What the exercise asks:
Copy nothing but the lines below running from the line containing "else (ih, true)." through the line containing "Fixpoint load_iiss_gv (version", both end lines included.

※ ※ ※

(* ===== verification/IISSData.v ===== *)
(** * IISS data: [core/db_iissdata.go]

    The input of a calculation: a store with a header, governance variables,
    P-Rep lists, block produce information and transactions, written by the
    ICON service and read here; and the clean-up of the directories that held
    such stores. *)

From Stdlib Require Strings.String.
From S2P Require Import Prelude Bytes HexInt Address Store Codec Typed Account ClaimDB Management.
Import String.StringSyntax.

Definition IISSDataVersion : Z := 2.
Definition IISSDataRevisionDefault : Z := 0.
Definition IISSDataDBPrefix : bytes := str "iiss_rc_db_".

Record IISSHeader := mkIISSHeader { ih_Version : Z; ih_BlockHeight : Z; ih_Revision : Z }.
Record IISSGVData := mkIISSGVData {
  IncentiveRep : Z;
  ig_RewardRep : Z;
  ig_MainPRepCount : Z;
  ig_SubPRepCount : Z;
}.
Record IISSGovernanceVariable := mkIISSGV { ig_BlockHeight : Z; ig_Data : IISSGVData }.
Record IISSBlockProduceInfoData := mkIISSBPData { Generator : Address; Validator : list Address }.
Record IISSBlockProduceInfo := mkIISSBP { bp_BlockHeight : Z; bp_Data : IISSBlockProduceInfoData }.

Definition TXDataTypeDelegate : Z := 0.
Definition TXDataTypePrepReg : Z := 1.
Definition TXDataTypePrepUnReg : Z := 2.

Record IISSTXData := mkIISSTXData {
  tx_Address : Address;
  tx_BlockHeight : Z;
  tx_DataType : Z;
  tx_Data : option TypedObj;
}.
Record IISSTX := mkIISSTX { tx_Index : Z; tx_TXData : IISSTXData }.

Definition zero_IISSHeader : IISSHeader := mkIISSHeader 0 0 0.
Definition zero_IISSGV : IISSGovernanceVariable := mkIISSGV 0 (mkIISSGVData 0 0 0 0).
Definition zero_IISSBP : IISSBlockProduceInfo := mkIISSBP 0 (mkIISSBPData zero_Address []).
Definition zero_IISSTX : IISSTX := mkIISSTX 0 (mkIISSTXData zero_Address 0 0 None).

Definition ih_ID : bytes := [].
Definition ig_ID (gv : IISSGovernanceVariable) : bytes := height_ID (ig_BlockHeight gv).
Definition bp_ID (bp : IISSBlockProduceInfo) : bytes := height_ID (bp_BlockHeight bp).
Definition tx_ID (tx : IISSTX) : bytes := height_ID (tx_Index tx).

Inductive iiss_error := ErrNoHeader | ErrDecode | ErrParameter | ErrEncodeStake.

Section IISSData.
Context {D : Type} `{!LevelDB D}.
Context `{!Codec IISSHeader, !Codec IISSGVData, !Codec IISSBlockProduceInfoData,
  !Codec IISSTXData, !Codec PRepData}.

(** A version 1 header has no revision. *)
Definition ih_SetBytes (bs : bytes) (ih : IISSHeader) : IISSHeader * bool :=
  let '(ih, ok) := unmarshal bs ih in
  if negb ok then (ih, false)
  else if ih_Version ih =? 1
  then (mkIISSHeader (ih_Version ih) (ih_BlockHeight ih) IISSDataRevisionDefault, true)
  else (ih, true).

Definition ig_SetBytes (bs : bytes) (version : Z) (gv : IISSGovernanceVariable)
    : IISSGovernanceVariable * bool :=
  let '(d, ok) := unmarshal bs (ig_Data gv) in
  if negb ok then (mkIISSGV (ig_BlockHeight gv) d, false)
  else if version =? 1
  then (mkIISSGV (ig_BlockHeight gv) (mkIISSGVData (IncentiveRep d) (ig_RewardRep d) 0 0), true)
  else (mkIISSGV (ig_BlockHeight gv) d, true).

Definition bp_SetBytes (bs : bytes) (bp : IISSBlockProduceInfo) : IISSBlockProduceInfo * bool :=
  let '(d, ok) := unmarshal bs (bp_Data bp) in (mkIISSBP (bp_BlockHeight bp) d, ok).

Definition tx_SetBytes (bs : bytes) (tx : IISSTX) : IISSTX * bool :=
  let '(d, ok) := unmarshal bs (tx_TXData tx) in (mkIISSTX (tx_Index tx) d, ok).

Definition loadIISSHeader (iissDB : D) : outcome iiss_error IISSHeader :=
  match bucket_Get PrefixIISSHeader iissDB [] with
  | None => Err ErrNoHeader
  | Some data =>
      let '(header, ok) := ih_SetBytes data zero_IISSHeader in
      if ok : bool then Ok header else Err ErrDecode
  end.

(** The first entry that does not decode fails the load. *)
Fixpoint load_iiss_gv (version : Z) (l : list (bytes * bytes))
    : outcome iiss_error (list IISSGovernanceVariable) :=
  match l with
  | [] => Ok []
  | (k, v) :: l =>
      let '(gv, ok) := ig_SetBytes v version zero_IISSGV in
      if negb ok then Err ErrDecode
      else
        let gv := mkIISSGV (BytesToUint64 (drop (length PrefixIISSGV) k)) (ig_Data gv) in
        let! gvList := load_iiss_gv version l in Ok (gv :: gvList)
  end.

Definition loadIISSGovernanceVariable (iissDB : D) (version : Z)
    : outcome iiss_error (list IISSGovernanceVariable) :=
  load_iiss_gv version (iter_prefix PrefixIISSGV iissDB).

(** [LoadIISSData]: nil results when anything fails. *)
Definition LoadIISSData (iissDB : D)
    : option (IISSHeader * list IISSGovernanceVariable * list PRep) :=
  match loadIISSHeader iissDB with
  | Ok header =>
      match loadIISSGovernanceVariable iissDB (ih_Version header) with
      | Ok gvList => Some (header, gvList, LoadPRep iissDB)
      | _ => None
      end
  | _ => None
  end.

(** ** Writers *)

Definition WriteIISSHeader (iiss : D) (version blockHeight revision : Z) : D :=
  bucket_Set PrefixIISSHeader [] (marshal (mkIISSHeader version blockHeight revision)) iiss.

Definition WriteIISSGV (iiss : D) (blockHeight incentive reward mainPRepCount subPRepCount : Z) : D :=
  let gv := mkIISSGV blockHeight (mkIISSGVData incentive reward mainPRepCount subPRepCount) in
  bucket_Set PrefixIISSGV (ig_ID gv) (marshal (ig_Data gv)) iiss.

(** [NewAddressFromString] panics on a malformed string. *)
Fixpoint addresses_of (l : list bytes) : outcome iiss_error (list Address) :=
  match l with
  | [] => Ok []
  | s :: l =>
      match NewAddressFromString s with
      | Ok a => let! r := addresses_of l in Ok (a :: r)
      | _ => Panic
      end
  end.

Definition WriteIISSBP (iiss : D) (blockHeight : Z) (generator : bytes) (validator : list bytes)
    : outcome iiss_error D :=
  if bool_decide (generator = []) || (length validator =? 0)%nat then Err ErrParameter
  else
    let! g := match NewAddressFromString generator with Ok a => Ok a | _ => Panic end in
    let! v := addresses_of validator in
    let bp := mkIISSBP blockHeight (mkIISSBPData g v) in
    Ok (bucket_Set PrefixIISSBPInfo (bp_ID bp) (marshal (bp_Data bp)) iiss).

Definition WriteIISSPRep (iiss : D) (blockHeight totalDelegation : Z)
    (preps : list PRepDelegationInfo) : outcome iiss_error D :=
  if (length preps =? 0)%nat then Err ErrParameter
  else
    let prep := mkPRep blockHeight (mkPRepData totalDelegation preps) in
    Ok (bucket_Set PrefixIISSPRep (pr_ID prep) (marshal (pr_Data prep)) iiss).

(** The slice of one delegation is not emptied between delegations: the
    second element holds four values, the third six. *)
Fixpoint delegation_data (dgData : list any) (delegations : list PRepDelegationInfo) : list any :=
  match delegations with
  | [] => []
  | dg :: l =>
      let dgData := dgData ++ [AnyAddress (di_Address dg); AnyUint64 (big_Uint64 (DelegatedAmount dg))] in
      AnyList dgData :: delegation_data dgData l
  end.

Definition WriteIISSTX (iiss : D) (index : Z) (address : bytes) (blockHeight dataType : Z)
    (delegations : list PRepDelegationInfo) : outcome iiss_error D :=
  let! a := match NewAddressFromString address with Ok a => Ok a | _ => Panic end in
  let! data :=
    if dataType =? TXDataTypeDelegate then
      match EncodeAny (AnyList (delegation_data [] delegations)) with
      | Ok to => Ok to
      | Err _ => Err ErrEncodeStake
      | Panic => Panic
      end
    else if (dataType =? TXDataTypePrepReg) || (dataType =? TXDataTypePrepUnReg)
    then Ok (Some (mkTypedObj TypeNil (ObjBytes [])))
    else Ok (Some (mkTypedObj 0 ObjNil)) in
  let tx := mkIISSTX index (mkIISSTXData a blockHeight dataType data) in
  Ok (bucket_Set PrefixIISSTX (tx_ID tx) (marshal (tx_TXData tx)) iiss).
End IISSData.

(** ** Well-formed records *)

#[global] Instance wf_IISSHeader : WF IISSHeader := fun h =>
  is_u64 (ih_Version h) /\ is_u64 (ih_BlockHeight h) /\ is_u64 (ih_Revision h).
#[global] Instance wf_IISSGVData : WF IISSGVData := fun d =>
  is_u64 (IncentiveRep d) /\ is_u64 (ig_RewardRep d) /\ is_u64 (ig_MainPRepCount d) /\ is_u64 (ig_SubPRepCount d).
#[global] Instance wf_IISSBPData : WF IISSBlockProduceInfoData := fun d =>
  wf_Address (Generator d) /\ Forall wf_Address (Validator d).
#[global] Instance wf_IISSTXData : WF IISSTXData := fun d =>
  wf_Address (tx_Address d) /\ is_u64 (tx_BlockHeight d) /\ is_u64 (tx_DataType d).

(** [NewGVFromIISS] of [core/db_management.go]. *)
Definition NewGVFromIISS (iiss : IISSGovernanceVariable) : GovernanceVariable :=
  let d := ig_Data iiss in
  gv_setReward (mkGV (ig_BlockHeight iiss)
    (mkGVData (IncentiveRep d) (ig_RewardRep d) (ig_MainPRepCount d) (ig_SubPRepCount d)) 0 0).

(** [NewIScoreAccountFromIISS] of [core/db_account.go]: nil unless the
    transaction is a delegation. *)
Definition NewIScoreAccountFromIISS {E} (tx : IISSTX) : outcome E (option IScoreAccount) :=
  let d := tx_TXData tx in
  if negb (tx_DataType d =? TXDataTypeDelegate) then Ok None
  else NewIScoreAccountFromDelegation (tx_Address d) (tx_BlockHeight d) (tx_Data d).

(** ** Cleaning up the IISS data directories *)

(** [fmt.Sscanf] of a literal followed by [%d] into an [int]: white space, a
    sign, digits; a value out of range or no digit is an error. *)
Definition is_digit (c : byte) : bool := (48 <=? c) && (c <=? 57).

Fixpoint scan_digits (acc : option Z) (s : bytes) : option Z :=
  match s with
  | c :: s => if is_digit c then scan_digits (Some (default 0 acc * 10 + (c - 48))) s else acc
  | [] => acc
  end.

Fixpoint skip_space (s : bytes) : bytes :=
  match s with
  | c :: r => if (c =? 32) || (c =? 9) || (c =? 11) || (c =? 12) || (c =? 13) then skip_space r else s
  | [] => []
  end.

Definition scan_int (s : bytes) : option Z :=
  let s := skip_space s in
  let v := match s with
           | 45 :: s => option_map Z.opp (scan_digits None s)
           | 43 :: s => scan_digits None s
           | s => scan_digits None s
           end in
  match v with
  | Some v => if (- 2 ^ 63 <=? v) && (v <? 2 ^ 63) then Some v else None
  | None => None
  end.

Fixpoint strip_prefix (p s : bytes) : option bytes :=
  match p, s with
  | [], s => Some s
  | a :: p, b :: s => if a =? b then strip_prefix p s else None
  | _ :: _, [] => None
  end.

(** The variable keeps its value when the scan fails. *)
Definition Sscanf_d (prefix name : bytes) (var : Z) : Z :=
  match strip_prefix prefix name with
  | Some r => default var (scan_int r)
  | None => var
  end.

(** [findIISSData] on the entries of a directory: names, and whether they are
    directories themselves. *)
Definition findIISSData (files : list (bytes * bool)) (prefix : bytes) : list bytes :=
  map fst (filter (fun f : bytes * bool => f.2 = true /\
    (prefix = [] \/ is_Some (strip_prefix prefix f.1))) files).

(** [cleanupIISSData]: the names that are removed, [name] being the last
    element of the path.  [backupBH] is one variable for the whole loop. *)
Fixpoint cleanup_loop (blockHeight backupBH : Z) (l : list bytes) : list bytes :=
  match l with
  | [] => []
  | n :: l =>
      let backupBH := Sscanf_d IISSDataDBPrefix n backupBH in
      if backupBH <? blockHeight then n :: cleanup_loop blockHeight backupBH l
      else cleanup_loop blockHeight backupBH l
  end.

Definition cleanupIISSData (files : list (bytes * bool)) (name : bytes) : list bytes :=
  let blockHeight := Sscanf_d IISSDataDBPrefix name 0 in
  cleanup_loop blockHeight 0 (findIISSData files IISSDataDBPrefix).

※ ※ ※

Answer section:
  else (ih, true).

Definition ig_SetBytes (bs : bytes) (version : Z) (gv : IISSGovernanceVariable)
    : IISSGovernanceVariable * bool :=
  let '(d, ok) := unmarshal bs (ig_Data gv) in
  if negb ok then (mkIISSGV (ig_BlockHeight gv) d, false)
  else if version =? 1
  then (mkIISSGV (ig_BlockHeight gv) (mkIISSGVData (IncentiveRep d) (ig_RewardRep d) 0 0), true)
  else (mkIISSGV (ig_BlockHeight gv) d, true).

Definition bp_SetBytes (bs : bytes) (bp : IISSBlockProduceInfo) : IISSBlockProduceInfo * bool :=
  let '(d, ok) := unmarshal bs (bp_Data bp) in (mkIISSBP (bp_BlockHeight bp) d, ok).

Definition tx_SetBytes (bs : bytes) (tx : IISSTX) : IISSTX * bool :=
  let '(d, ok) := unmarshal bs (tx_TXData tx) in (mkIISSTX (tx_Index tx) d, ok).

Definition loadIISSHeader (iissDB : D) : outcome iiss_error IISSHeader :=
  match bucket_Get PrefixIISSHeader iissDB [] with
  | None => Err ErrNoHeader
  | Some data =>
      let '(header, ok) := ih_SetBytes data zero_IISSHeader in
      if ok : bool then Ok header else Err ErrDecode
  end.

(** The first entry that does not decode fails the load. *)
Fixpoint load_iiss_gv (version : Z) (l : list (bytes * bytes))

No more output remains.